Si nous voulons attirer et retenir un groupe plus diversifié d’étudiants en philosophie (ce que j’espère que nous faisons tous), nous devons peut-être changer quelque chose sur la façon dont nous introduisons les étudiants à la philosophie.

Réfléchissant à leurs résultats jusqu’à présent, Nahmias a suggéré que la philosophie peut faire un meilleur travail pour se présenter aux étudiants entrants :

Nous devons comprendre pourquoi tant de femmes et de minorités disent « au revoir » à la philosophie juste au moment où nous leur disons « bonjour ». Les étudiants de l’université ont généralement peu d’idée de ce qu’est la philosophie lorsqu’ils entrent dans la classe d’introduction (presque aucun n’a eu de philosophie au lycée). La première impression est donc d’autant plus importante. Nous avons besoin de plus de données, mais jusqu’à présent, je soupçonne que cela fait une différence lorsque ces étudiants ont l’impression que les hommes font de la philosophie et pas les femmes, parce que, par exemple, ils ne lisent qu’une seule femme auteur et 20 hommes au cours du semestre. Je pense également que les femmes, les minorités et les étudiants de première génération se préoccupent davantage de savoir si leur spécialisation les aidera à trouver un emploi. Même si ces étudiants quittent le cours d’introduction en pensant que la philosophie est amusante (et pour être clair, il semble que les hommes blancs la trouvent plus amusante et plus intéressante), ils n’en prendront peut-être pas plus à moins de voir que les majors de la philosophie sont appréciés sur le marché du travail. Puisque la philosophie est une bonne majeure pour une grande variété de carrières (et que les majeures en philosophie réussissent mieux que presque toutes les autres majeures à des tests comme le LSAT et réussissent bien à entrer dans divers programmes d’études supérieures), nous devrions peut-être faire un meilleur travail de  » marketing  » de notre domaine.

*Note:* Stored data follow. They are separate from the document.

(** [assert c] with no message stands for

      if __debug__:
        if not c: raise AssertionError

    A failing assertion raises [AssertionError()], whose [args] is the empty
    tuple.  [__debug__] is fixed when the interpreter starts: true by
    default, false under [-O] or [PYTHONOPTIMIZE], where the statement is
    compiled away. *)
Definition AssertionError : exn := Exn "AssertionError" [].

Definition py_assert (__debug__ : bool) (c : bool) : result unit :=
  if __debug__ then (if c then Ok tt else Raise AssertionError) else Ok tt.

(** [for x in xs: body x], stopping at the first exception. *)
Fixpoint for_each {A} (xs : list A) (body : A → result unit) : result unit :=
  match xs with
  | [] => Ok tt
  | x :: xs' => bind (body x) (λ _, for_each xs' body)
  end.

(** *** Dictionaries: insertion-ordered, unique keys *)

Section dict.
Context {V : Type}.

(** [d.get(k)] *)
Fixpoint dict_get (d : list (string * V)) (k : string) : option V :=
  match d with
  | [] => None
  | (k', v) :: d' => if String.eqb k' k then Some v else dict_get d' k
  end.

(** [d[k] = v]: an existing key keeps its position and takes the new
    value, a new key goes last. *)
Fixpoint dict_set (d : list (string * V)) (k : string) (v : V)
  : list (string * V) :=
  match d with
  | [] => [(k, v)]
  | (k', v') :: d' =>
      if String.eqb k' k then (k', v) :: d' else (k', v') :: dict_set d' k v
  end.

(** The display [{k1: v1, k2: v2, ...}], filled left to right. *)
Definition dict_literal (items : list (string * V)) : list (string * V) :=
  foldl (λ d kv, dict_set d kv.1 kv.2) [] items.

(** [d.keys()] *)
Definition keys (d : list (string * V)) : list string := d.*1.

(** [k in d] *)
Definition dict_contains (d : list (string * V)) (k : string) : bool :=
  bool_decide (is_Some (dict_get d k)).
End dict.

(** [d[k]] read for a key that is present; the two subscripts in
    variants.py read keys written a few lines above them
    (see [subscript_jitless] and [subscript_stress_incremental_marking]). *)
Definition subscript {V} `{Inhabited V} (d : list (string * V)) (k : string) : V :=
  default inhabitant (dict_get d k).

Bien sûr, les expériences des étudiants dans les cours d’introduction à la philosophie ne sont qu’une partie d’une histoire plus vaste – des forces sociales et culturelles assorties influencent les décisions et les carrières des femmes à toutes les étapes de la vie, avec certains défis particuliers pour les mères. Comme en mathématiques, en ingénierie et en sciences physiques, il est probable qu’une certaine différenciation fondée sur le sexe se produise avant même l’université. Louise Antony, par exemple, une philosophe éminente qui a entendu la présentation, était heureuse que des recherches de ce genre soient menées, mais s’inquiétait que la parité entre les sexes observée dans les chiffres d’inscription aux cours d’introduction puisse être un artefact des exigences d’étendue des universités et donc masquer les différences entre les étudiants masculins et féminins qui se développent bien avant leur premier jour de philosophie 101.

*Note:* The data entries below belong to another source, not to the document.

Example wrapElementAt_in_html_context :
  wrapElementAt (Some 7) "Row" s5_in_fragment
  = JSXFragment
      [JSXText "label";
       JSXExpressionContainer (makeJsxElementWithShowCall s5_element "Row")].
Proof. reflexivity. Qed.

(** ** Import merger: the order on keys *)

Lemma string_compare_refl (s : string) : String.compare s s = Eq.
Proof. by apply OrderedTypeEx.String_as_OT.cmp_eq. Qed.

Lemma string_compare_Eq (s1 s2 : string) : String.compare s1 s2 = Eq <-> s1 = s2.
Proof. apply OrderedTypeEx.String_as_OT.cmp_eq. Qed.

Lemma string_compare_Lt_trans (s1 s2 s3 : string) :
  String.compare s1 s2 = Lt -> String.compare s2 s3 = Lt ->
  String.compare s1 s3 = Lt.
Proof.
  intros H1 H2. apply OrderedTypeEx.String_as_OT.cmp_lt.
  eapply OrderedTypeEx.String_as_OT.lt_trans;
    by apply OrderedTypeEx.String_as_OT.cmp_lt.
Qed.

Lemma string_compare_Gt (s1 s2 : string) :
  String.compare s1 s2 = Gt <-> String.compare s2 s1 = Lt.
Proof.
  rewrite (String.compare_antisym s2 s1).
  destruct (String.compare s1 s2); simpl; split; congruence.
Qed.

Lemma string_eqb_compare (s1 s2 : string) :
  String.eqb s1 s2 = match String.compare s1 s2 with Eq => true | _ => false end.
Proof.
  destruct (String.eqb_spec s1 s2) as [->|Hne].
  - by rewrite string_compare_refl.
  - destruct (String.compare s1 s2) eqn:Hc; try reflexivity.
    by apply string_compare_Eq in Hc.
Qed.

Lemma compareImports_key (a b : PlasmicImportSpec) :
  compareImports a b
  = match key_compare (import_key a) (import_key b) with
    | Lt => (-1)%Z
    | Eq => 0%Z
    | Gt => 1%Z
    end.
Proof.
  unfold compareImports, key_compare, import_key, String.ltb. simpl.
  rewrite string_eqb_compare.
  destruct (String.compare (spec_id a) (spec_id b)); simpl; try reflexivity.
  destruct (spec_type a) as [t1|], (spec_type b) as [t2|]; try reflexivity.
  rewrite string_eqb_compare. by destruct (String.compare t1 t2).
Qed.

Lemma key_compare_Eq (k1 k2 : string * option string) :
  key_compare k1 k2 = Eq <-> k1 = k2.
Proof.
  destruct k1 as [i1 t1], k2 as [i2 t2]. unfold key_compare. simpl. split.
  - destruct (String.compare i1 i2) eqn:Hi; try discriminate.
    apply string_compare_Eq in Hi as ->.
    destruct t1, t2; try discriminate; [|done].
    intros Ht. by apply string_compare_Eq in Ht as ->.
  - intros [= -> ->]. rewrite string_compare_refl.
    destruct t2; [apply string_compare_refl|reflexivity].
Qed.

Lemma key_compare_Gt (k1 k2 : string * option string) :
  key_compare k1 k2 = Gt <-> key_compare k2 k1 = Lt.
Proof.
  destruct k1 as [i1 t1], k2 as [i2 t2]. unfold key_compare. simpl.
  rewrite (String.compare_antisym i2 i1).
  destruct (String.compare i1 i2); simpl; try (split; congruence).
  destruct t1 as [t1|], t2 as [t2|]; try (split; congruence).
  apply string_compare_Gt.
Qed.

Lemma key_lt_trans (k1 k2 k3 : string * option string) :
  key_lt k1 k2 -> key_lt k2 k3 -> key_lt k1 k3.
Proof.
  destruct k1 as [i1 t1], k2 as [i2 t2], k3 as [i3 t3].
  unfold key_lt, key_compare. simpl.
  destruct (String.compare i1 i2) eqn:H12; try discriminate.
  - apply string_compare_Eq in H12 as ->.
    destruct (String.compare i2 i3) eqn:H23; try discriminate; [|done].
    destruct t1 as [t1|], t2 as [t2|], t3 as [t3|]; try done.
    apply string_compare_Lt_trans.
  - intros _. destruct (String.compare i2 i3) eqn:H23; try discriminate.
    + apply string_compare_Eq in H23 as <-. by rewrite H12.
    + by rewrite (string_compare_Lt_trans _ _ _ H12 H23).
Qed.

Lemma key_lt_irrefl (k : string * option string) : ~ key_lt k k.
Proof. unfold key_lt. by rewrite (proj2 (key_compare_Eq k k) eq_refl). Qed.

(** [compareImports] in terms of the order on keys. *)
Lemma compareImports_le (a b : PlasmicImportSpec) :
  (compareImports a b <=? 0)%Z = true <->
  import_key a = import_key b \/ key_lt (import_key a) (import_key b).
Proof.
  rewrite compareImports_key. unfold key_lt.
  destruct (key_compare (import_key a) (import_key b)) eqn:Hc; simpl.
  - apply key_compare_Eq in Hc. split; auto.
  - split; auto.
  - split; [discriminate|]. intros [He|]; [|discriminate].
    apply key_compare_Eq in He. congruence.
Qed.

Lemma compareImports_gt (a b : PlasmicImportSpec) :
  (compareImports a b <=? 0)%Z = false <->
  key_lt (import_key b) (import_key a).
Proof.
  rewrite compareImports_key. unfold key_lt. rewrite <- key_compare_Gt.
  destruct (key_compare (import_key a) (import_key b)); cbv; split; congruence.
Qed.

Lemma compareImports_eq (a b : PlasmicImportSpec) :
  (compareImports a b =? 0)%Z = true <-> import_key a = import_key b.
Proof.
  rewrite compareImports_key, <- key_compare_Eq.
  destruct (key_compare (import_key a) (import_key b)); cbv; split; congruence.
Qed.

(** ** Import merger: the stable sort *)

Lemma import_le_trans (a b c : PlasmicImportSpec) :
  import_le a b -> import_le b c -> import_le a c.
Proof.
  unfold import_le. intros [Hab|Hab] [Hbc|Hbc].
  - left. congruence.
  - right. by rewrite Hab.
  - right. by rewrite <- Hbc.
  - right. by eapply key_lt_trans.
Qed.

Lemma by_key_sort_insert (key : string * option string) (x : PlasmicImportSpec)
    (sorted : list PlasmicImportSpec) :
  by_key key (sort_insert compareImports x sorted) = by_key key (x :: sorted).
Proof.
  induction sorted as [|y rest IH]; [reflexivity|].
  cbn [sort_insert]. destruct (compareImports x y <=? 0)%Z eqn:Hc; [reflexivity|].
  apply compareImports_gt in Hc.
  unfold by_key in *. cbn [List.filter] in *. rewrite IH.
  destruct (bool_decide (import_key x = key)) eqn:Hx; [|reflexivity].
  apply bool_decide_eq_true in Hx.
  destruct (bool_decide (import_key y = key)) eqn:Hy; [|reflexivity].
  apply bool_decide_eq_true in Hy.
  exfalso. rewrite Hx, Hy in Hc. by apply key_lt_irrefl in Hc.
Qed.

(** The sort is stable: the imports with one key keep their order. *)
Lemma by_key_sort (key : string * option string) (l : list PlasmicImportSpec) :
  by_key key (sort compareImports l) = by_key key l.
Proof.
  induction l as [|x l IH]; [reflexivity|].
  unfold sort in *. cbn [foldr]. rewrite by_key_sort_insert.
  unfold by_key in *. cbn [List.filter]. by rewrite IH.
Qed.

Lemma elem_of_sort_insert (x y : PlasmicImportSpec) (sorted : list PlasmicImportSpec) :
  y ∈ sort_insert compareImports x sorted -> y = x \/ y ∈ sorted.
Proof.
  induction sorted as [|z rest IH]; cbn [sort_insert].
  - intros Hy. apply list_elem_of_singleton in Hy. by left.
  - destruct (compareImports x z <=? 0)%Z.
    + intros Hy. apply elem_of_cons in Hy. tauto.
    + intros Hy. apply elem_of_cons in Hy as [->|Hy].
      * right. apply list_elem_of_here.
      * destruct (IH Hy) as [->|Hin]; [by left|].
        right. by apply list_elem_of_further.
Qed.

Lemma sort_insert_sorted (x : PlasmicImportSpec) (sorted : list PlasmicImportSpec) :
  StronglySorted import_le sorted ->
  StronglySorted import_le (sort_insert compareImports x sorted).
Proof.
  induction 1 as [|y rest Hsorted IH Hy]; cbn [sort_insert].
  - repeat constructor.
  - destruct (compareImports x y <=? 0)%Z eqn:Hc.
    + apply compareImports_le in Hc.
      constructor; [by constructor|]. constructor; [exact Hc|].
      eapply Forall_impl; [exact Hy|]. intros z Hz.
      by eapply import_le_trans.
    + apply compareImports_gt in Hc. constructor; [exact IH|].
      apply Forall_forall. intros z Hz.
      apply elem_of_sort_insert in Hz as [->|Hz].
      * by right.
      * rewrite Forall_forall in Hy. by apply Hy.
Qed.

Lemma sort_sorted (l : list PlasmicImportSpec) :
  StronglySorted import_le (sort compareImports l).
Proof.
  induction l as [|x l IH]; [constructor|].
  unfold sort in *. cbn [foldr]. by apply sort_insert_sorted.
Qed.

(** ** Import merger: the pass over adjacent imports *)

Lemma list_pair_ind {A : Type} (P : list A -> Prop) :
  P [] -> (forall a, P [a]) ->
  (forall a b rest, P rest -> P (b :: rest) -> P (a :: b :: rest)) ->
  forall l, P l.
Proof.
  intros Hnil Hone Hstep l.
  assert (H : P l /\ forall a, P (a :: l)); [|tauto].
  induction l as [|b l [IH1 IH2]]; split; auto.
Qed.

Lemma list_filter_nil {A : Type} (p : A -> bool) (l : list A) :
  Forall (fun x => p x = false) l -> List.filter p l = [].
Proof. induction 1 as [|x l Hx _ IH]; simpl; [reflexivity|by rewrite Hx]. Qed.

Lemma import_le_antisym (a b : PlasmicImportSpec) :
  import_le a b -> import_le b a -> import_key a = import_key b.
Proof.
  intros [Hab|Hab] [Hba|Hba]; try done.
  exfalso. eapply key_lt_irrefl, key_lt_trans; eassumption.
Qed.

Lemma has_key_parsed (key : string * option string) (spec : PlasmicImportSpec) :
  parsed_spec spec ->
  has_key key (spec_node spec) = bool_decide (import_key spec = key).
Proof.
  unfold parsed_spec, has_key. intros ->.
  apply bool_decide_ext. split; congruence.
Qed.

Lemma has_key_mergeImports (key : string * option string) (i1 i2 : ImportDeclaration) :
  has_key key (mergeImports i1 i2) = has_key key i1.
Proof. reflexivity. Qed.

Lemma by_key_cons (key : string * option string) (x : PlasmicImportSpec)
    (l : list PlasmicImportSpec) :
  by_key key (x :: l)
  = if bool_decide (import_key x = key) then x :: by_key key l else by_key key l.
Proof. reflexivity. Qed.

Lemma mergeAdjacentImports_by_key (allImports : list PlasmicImportSpec) :
  StronglySorted import_le allImports ->
  (forall key, List.length (by_key key allImports) <= 2) ->
  Forall parsed_spec allImports ->
  forall key,
    List.filter (has_key key) (mergeAdjacentImports allImports)
    = match by_key key allImports with
      | [] => []
      | [a] => [spec_node a]
      | a :: b :: _ => [mergeImports (spec_node a) (spec_node b)]
      end.
Proof.
  induction allImports as [|a|a b rest IHrest IHtail] using list_pair_ind;
    intros Hsorted Hcount Hparsed key.
  - reflexivity.
  - apply Forall_cons in Hparsed as [Ha _].
    cbn [mergeAdjacentImports List.filter]. rewrite by_key_cons.
    rewrite (has_key_parsed _ _ Ha). by destruct (bool_decide _).
  - apply StronglySorted_inv in Hsorted as [Hsorted_tail Ha_le].
    apply Forall_cons in Hparsed as [Ha Hparsed_tail].
    pose proof Hparsed_tail as Hparsed_tail'.
    apply Forall_cons in Hparsed_tail' as [Hb Hparsed_rest].
    pose proof Hsorted_tail as Hsorted_tail'.
    apply StronglySorted_inv in Hsorted_tail' as [Hsorted_rest Hb_le].
    cbn [mergeAdjacentImports].
    destruct (compareImports a b =? 0)%Z eqn:Hab.
    + apply compareImports_eq in Hab.
      cbn [List.filter]. rewrite has_key_mergeImports, (has_key_parsed _ _ Ha).
      rewrite IHrest; [|exact Hsorted_rest| |exact Hparsed_rest].
      2: { intros k. specialize (Hcount k). rewrite !by_key_cons in Hcount.
           destruct (bool_decide (import_key a = k)),
             (bool_decide (import_key b = k));
             cbn [List.length] in Hcount; lia. }
      specialize (Hcount key). rewrite !by_key_cons in *. rewrite <- Hab in *.
      destruct (bool_decide (import_key a = key)) eqn:Hk; [|reflexivity].
      destruct (by_key key rest); [reflexivity|cbn [List.length] in Hcount; lia].
    + assert (Hne : import_key a <> import_key b).
      { intros He. apply compareImports_eq in He. congruence. }
      cbn [List.filter]. rewrite (has_key_parsed _ _ Ha).
      rewrite IHtail; [|exact Hsorted_tail| |exact Hparsed_tail].
      2: { intros k. specialize (Hcount k). rewrite (by_key_cons k a) in Hcount.
           destruct (bool_decide (import_key a = k));
             cbn [List.length] in Hcount; lia. }
      rewrite (by_key_cons key a).
      destruct (bool_decide (import_key a = key)) eqn:Hk; [|reflexivity].
      apply bool_decide_eq_true in Hk.
      assert (Hnone : by_key key (b :: rest) = []).
      { apply list_filter_nil. subst key.
        apply Forall_cons in Ha_le as [Hab_le _]. constructor.
        - apply bool_decide_eq_false. congruence.
        - eapply Forall_impl; [exact Hb_le|].
          intros z Hz. apply bool_decide_eq_false. intros Hzk.
          apply Hne, import_le_antisym; [exact Hab_le|].
          unfold import_le in *. by rewrite <- Hzk. }
      by rewrite Hnone.
Qed.

(** ** Import merger: the union *)

Lemma existsb_elem_of {A : Type} `{EqDecision A} (p : A -> bool) (x : A) (l : list A) :
  (forall y, p y = bool_decide (y = x)) ->
  existsb p l = bool_decide (x ∈ l).
Proof.
  intros Hp. induction l as [|y l IH]; cbn [existsb].
  - symmetry. apply bool_decide_eq_false. apply not_elem_of_nil.
  - rewrite Hp, IH. apply eq_true_iff_eq.
    rewrite orb_true_iff, !bool_decide_eq_true, elem_of_cons.
    split; intros [?|?]; auto.
Qed.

Pour emprunter une métaphore d’un article d’Antony elle-même, la philosophie pourrait impliquer une « tempête parfaite » de facteurs sociaux et psychologiques qui conspirent pour rendre difficile la persistance des femmes dans le domaine. Aucune intervention unique n’est susceptible de changer le climat.

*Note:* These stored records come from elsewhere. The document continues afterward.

Lemma determine_phase_ok p errs :
  Forall str_code errs -> exists ph, _determine_phase p errs = Ok ph.
Proof.
  intros H. unfold _determine_phase. destruct errs as [|e errs']; [eauto|].
  remember (e :: errs') as errs eqn:Heq. clear Heq.
  destruct (any_code_startswith_ok "E-PARSE" errs H) as [b1 ->]. cbn [obind].
  destruct b1; [eauto|].
  destruct (any_code_startswith_ok "E-TYPE" errs H) as [b2 ->]. cbn [obind].
  destruct b2; [eauto|].
  destruct (any_code_startswith_ok "E-EFFECT" errs H) as [b3 ->]. cbn [obind].
  destruct b3; [eauto|].
  destruct (any_code_startswith_ok "E-CODEGEN" errs H) as [b4 ->]. cbn [obind].
  destruct b4; [eauto|].
  destruct (PyStr.contains "parsing" _); [eauto|].
  destruct (PyStr.contains "type checking" _); eauto.
Qed.

Lemma parse_text_path E p :
  looks_structured (combined_output p) = false ->
  _parse_compiler_output E p = parse_text_output p.
Proof. unfold _parse_compiler_output. intros ->. reflexivity. Qed.

(** Every line number of a fixed output is short enough. *)
Ltac fits :=
  unfold line_numbers_fit, combined_output; cbn [stderr stdout];
  apply Forall_forall; intros raw Hin ds Hds; vm_compute in Hin;
  repeat (destruct Hin as [<-|Hin];
          [vm_compute in Hds;
           first [discriminate Hds
                 |injection Hds as <-; apply Nat.leb_le; vm_compute;
                  reflexivity]|]);
  destruct Hin.

(** The process [_run_compiler] hands on for a run that ends in one of the
    three known ways. *)
Lemma run_compiler_cases E self src w :
  match subprocess_run E (length (compiled w))
          (compiler_command self (mkstemp E (length (compiled w)))) src with
  | RunFault e => fst (_run_compiler E self src w) = Raise e
  | Completed p => fst (_run_compiler E self src w) = Ok p
  | _ => exists p, fst (_run_compiler E self src w) = Ok p /\
                   looks_structured (combined_output p) = false /\
                   line_numbers_fit (combined_output p)
  end.
Proof.
  unfold _run_compiler.
  destruct (subprocess_run E _ _ src) as [p| | |e]; cbn [fst];
    try reflexivity; eexists; (split; [reflexivity|]);
    (split; [reflexivity|]); fits.
Qed.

Néanmoins, les conclusions d’Adleberg, Thompson et Nahmias suggèrent quelques recommandations simples qui pourraient avoir des effets importants. Avec le soutien du département de philosophie de l’État de Géorgie, par exemple, les chercheurs vont tester une stratégie visant à attirer davantage de femmes dans la spécialité : cet automne, les instructeurs des étudiants diplômés utiliseront des plans de cours avec 20 % ou plus d’auteurs féminins, doublant au moins les proportions actuelles.

Ce n’est pas suffisant, mais c’est un excellent point de départ.